Advocacy and Comment

This summer brings several notable items on FMCSA’s agenda:

1. Last month, FMCSA issued final guidance on its dispatch services initiative. While the agency – to its credit – did not change the clear definition of broker or open the door for increased broker fraud masquerading as multiple agents, it missed an opportunity to address the identity fraud issue when unlicensed brokers fraudulently represent themselves as motor carriers or their exclusive agents.

2. The agency is taking steps to address fraud in the supply chain. Without any fanfare, FMCSA published a new alert and accompanying procedures for authorizing reinstatement requiring additional identification to accompany the application process. A part of the focused attention is on defective and perjurious new entrant applications. Clearly, whether a new entrant has a principal place of business and operates or owns equipment are essential questions that FMCSA should front-load into the application process.

3. FMCSA held its first Truck Leasing Task Force meeting, which was a delayed fulfillment of a congressional directive.

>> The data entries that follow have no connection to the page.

(** X7.  Over the reals, on a dataset of at least two points with
    [Σdx²·Σdy² <> 0], the words of the explanation can be read off the
    sums without a square root or a division: the direction is the sign
    of [Σdx·dy], the strength is "forte" exactly when
    [(Σdx·dy)² > 0.49·Σdx²·Σdy²] and "debole" exactly when
    [(Σdx·dy)² <= 0.09·Σdx²·Σdy²]. *)
Theorem explanation_sums (pts : list (Point R)) :
  (2 <= List.length pts)%nat -> Sxx pts * Syy pts <> 0 ->
  (snd (explanation pts) = "positiva"%string <-> 0 < Sxy pts) /\
  (snd (explanation pts) = "negativa"%string <-> Sxy pts < 0) /\
  (snd (explanation pts) = "nessuna"%string <-> Sxy pts = 0) /\
  (fst (explanation pts) = "forte"%string <->
     0.49 * (Sxx pts * Syy pts) < Sxy pts * Sxy pts) /\
  (fst (explanation pts) = "debole"%string <->
     Sxy pts * Sxy pts <= 0.09 * (Sxx pts * Syy pts)).
Proof.
  intros Hn HP0. unfold explanation. cbn [fst snd].
  rewrite correlation_sums.
  destruct (Nat.ltb_spec (List.length pts) 2) as [|_]; [lia|].
  destruct (Req_dec_T _ 0) as [|_]; [contradiction|].
  pose proof (Sxx_nonneg pts) as Hx. pose proof (Syy_nonneg pts) as Hy.
  assert (HP : 0 < Sxx pts * Syy pts).
  { destruct (Rmult_neq_0_reg _ _ HP0). apply Rmult_lt_0_compat; lra. }
  pose proof (sqrt_lt_R0 _ HP) as Hs.
  set (P := Sxx pts * Syy pts) in *. set (a := Sxy pts).
  assert (Ea : a = a / sqrt P * sqrt P) by (field; lra).
  assert (Hsign : (0 < a / sqrt P <-> 0 < a) /\ (a / sqrt P < 0 <-> a < 0) /\
                  (a / sqrt P = 0 <-> a = 0)).
  { generalize dependent (a / sqrt P). intros r Er. clear -Er Hs.
    split; [|split]; split; intros H0.
    - rewrite Er. now apply Rmult_lt_0_compat.
    - destruct (Rlt_le_dec 0 r) as [|Hle]; [assumption|exfalso].
      assert (r * sqrt P <= 0 * sqrt P) by (apply Rmult_le_compat_r; lra). lra.
    - rewrite Er. assert (r * sqrt P < 0 * sqrt P) by (apply Rmult_lt_compat_r; lra). lra.
    - destruct (Rlt_le_dec r 0) as [|Hle]; [assumption|exfalso].
      assert (0 * sqrt P <= r * sqrt P) by (apply Rmult_le_compat_r; lra). lra.
    - rewrite Er, H0. ring.
    - rewrite H0 in Er. symmetry in Er. destruct (Rmult_integral _ _ Er); lra. }
  destruct (direction_R (a / sqrt P)) as (D1 & D2 & D3).
  destruct (strength_R (a / sqrt P)) as (S1 & _ & S3).
  destruct Hsign as (H1 & H2 & H3).
  pose proof (ratio_threshold a P 0.7 HP ltac:(lra)) as T7.
  pose proof (ratio_threshold a P 0.3 HP ltac:(lra)) as T3.
  repeat split; intros H0.
  - apply H1, D1, H0.
  - apply D1, H1, H0.
  - apply H2, D2, H0.
  - apply D2, H2, H0.
  - apply H3, D3, H0.
  - apply D3, H3, H0.
  - apply S1, T7 in H0. lra.
  - apply S1, T7. lra.
  - apply S3 in H0. destruct (Rle_lt_dec (a * a) (0.09 * P)) as [|Hlt]; [assumption|].
    assert (0.3 < Rabs (a / sqrt P)) by (apply T3; lra). lra.
  - apply S3. destruct (Rle_lt_dec (Rabs (a / sqrt P)) 0.3) as [|Hlt]; [assumption|].
    apply T3 in Hlt. lra.
Qed.

Lemma explanation_sums_witness :
  (2 <= List.length [pt 1 2; pt 2 4; pt 3 5])%nat /\
  Sxx [pt 1 2; pt 2 4; pt 3 5] * Syy [pt 1 2; pt 2 4; pt 3 5] <> 0 /\
  (snd (explanation [pt 1 2; pt 2 4; pt 3 5]) = "positiva"%string <->
     0 < Sxy [pt 1 2; pt 2 4; pt 3 5]).
Proof.
  assert (Hn : (2 <= List.length [pt 1 2; pt 2 4; pt 3 5])%nat) by (simpl; lia).
  assert (Hx : Sxx [pt 1 2; pt 2 4; pt 3 5] <> 0)
    by (unfold Sxx, dx, mean; simpl; lra).
  assert (Hy : Syy [pt 1 2; pt 2 4; pt 3 5] <> 0)
    by (unfold Syy, dy, mean; simpl; lra).
  assert (HP : Sxx [pt 1 2; pt 2 4; pt 3 5] * Syy [pt 1 2; pt 2 4; pt 3 5] <> 0).
  { intros E. apply Rmult_integral in E. tauto. }
  exact (conj Hn (conj HP (proj1 (explanation_sums _ Hn HP)))).
Defined.

(** ** Successive moves and the gesture of a drag *)

Section Moves.

Context {num : Type} `{Number num}.

Lemma movePoint_again (i : string) (a b c d : num) (pts : list (Point num)) :
  movePoint i c d (movePoint i a b pts) = movePoint i c d pts.
Proof.
  unfold movePoint. rewrite map_map. apply map_ext. intros p.
  destruct (String.eqb (id p) i) eqn:E; cbn [id]; rewrite ?E; reflexivity.
Qed.

Lemma movePoint_swap (i j : string) (a b c d : num) (pts : list (Point num)) :
  i <> j ->
  movePoint j c d (movePoint i a b pts) = movePoint i a b (movePoint j c d pts).
Proof.
  intros Hij. unfold movePoint. rewrite !map_map. apply map_ext. intros p.
  destruct (String.eqb (id p) i) eqn:Ei, (String.eqb (id p) j) eqn:Ej;
    cbn [id]; rewrite ?Ei, ?Ej; try reflexivity.
  apply String.eqb_eq in Ei, Ej. congruence.
Qed.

While the Owner-Operator Independent Drivers Association and the Teamsters Union are represented, representation is lacking for the small carriers that must finance or lease their equipment. Abuses of the truth-in-leasing regulations, the contaminating control issue and de facto sham leases are major issues, but the first meeting avoided key topics, such as the regulations themselves, leaseback arrangements, or the control test analysis. With still-high truck prices, issues of equipment and driver longevity unresolved and affected by state and federal welfare and environmental changes, the scope of this task force as a policy issue is difficult to determine.

4. Finally, this month’s Regulatory Update notes that the White House’s Office of Management and Budget recently approved FMCSA’s advance notice of proposed rulemaking safety fitness determination. OMB approved the ANRPM at the end of June after just a couple of weeks of review, so the document presumably will be published in the very presumable will be published in the very near future.

We do not yet know what FMCSA’s notice will contain, but our ongoing coverage and prior efforts of the Obama administration certainly suggest what can anticipated. Ultimately, the agency can be expected to propose new regulations to replace the safety fitness rules and audit procedures which have been in place for decades. Meanwhile, systemic problems with using roadside inspections and DataQs as well as the data sufficiency and accuracy issues remain unsolved and unaddressed.

The legacy of CSA 2010 will be revisited in a rulemaking context, which will trigger the Administrative Procedure Act and the need for important findings of fact and law, which is subject to judicial appeal. Any FMCSA notice on this issue will be covered in subsequent months. Interested coalition partners, and those participating in past advocacy should prepare to monitor this issue closely and rank this issue as one of continuing importance.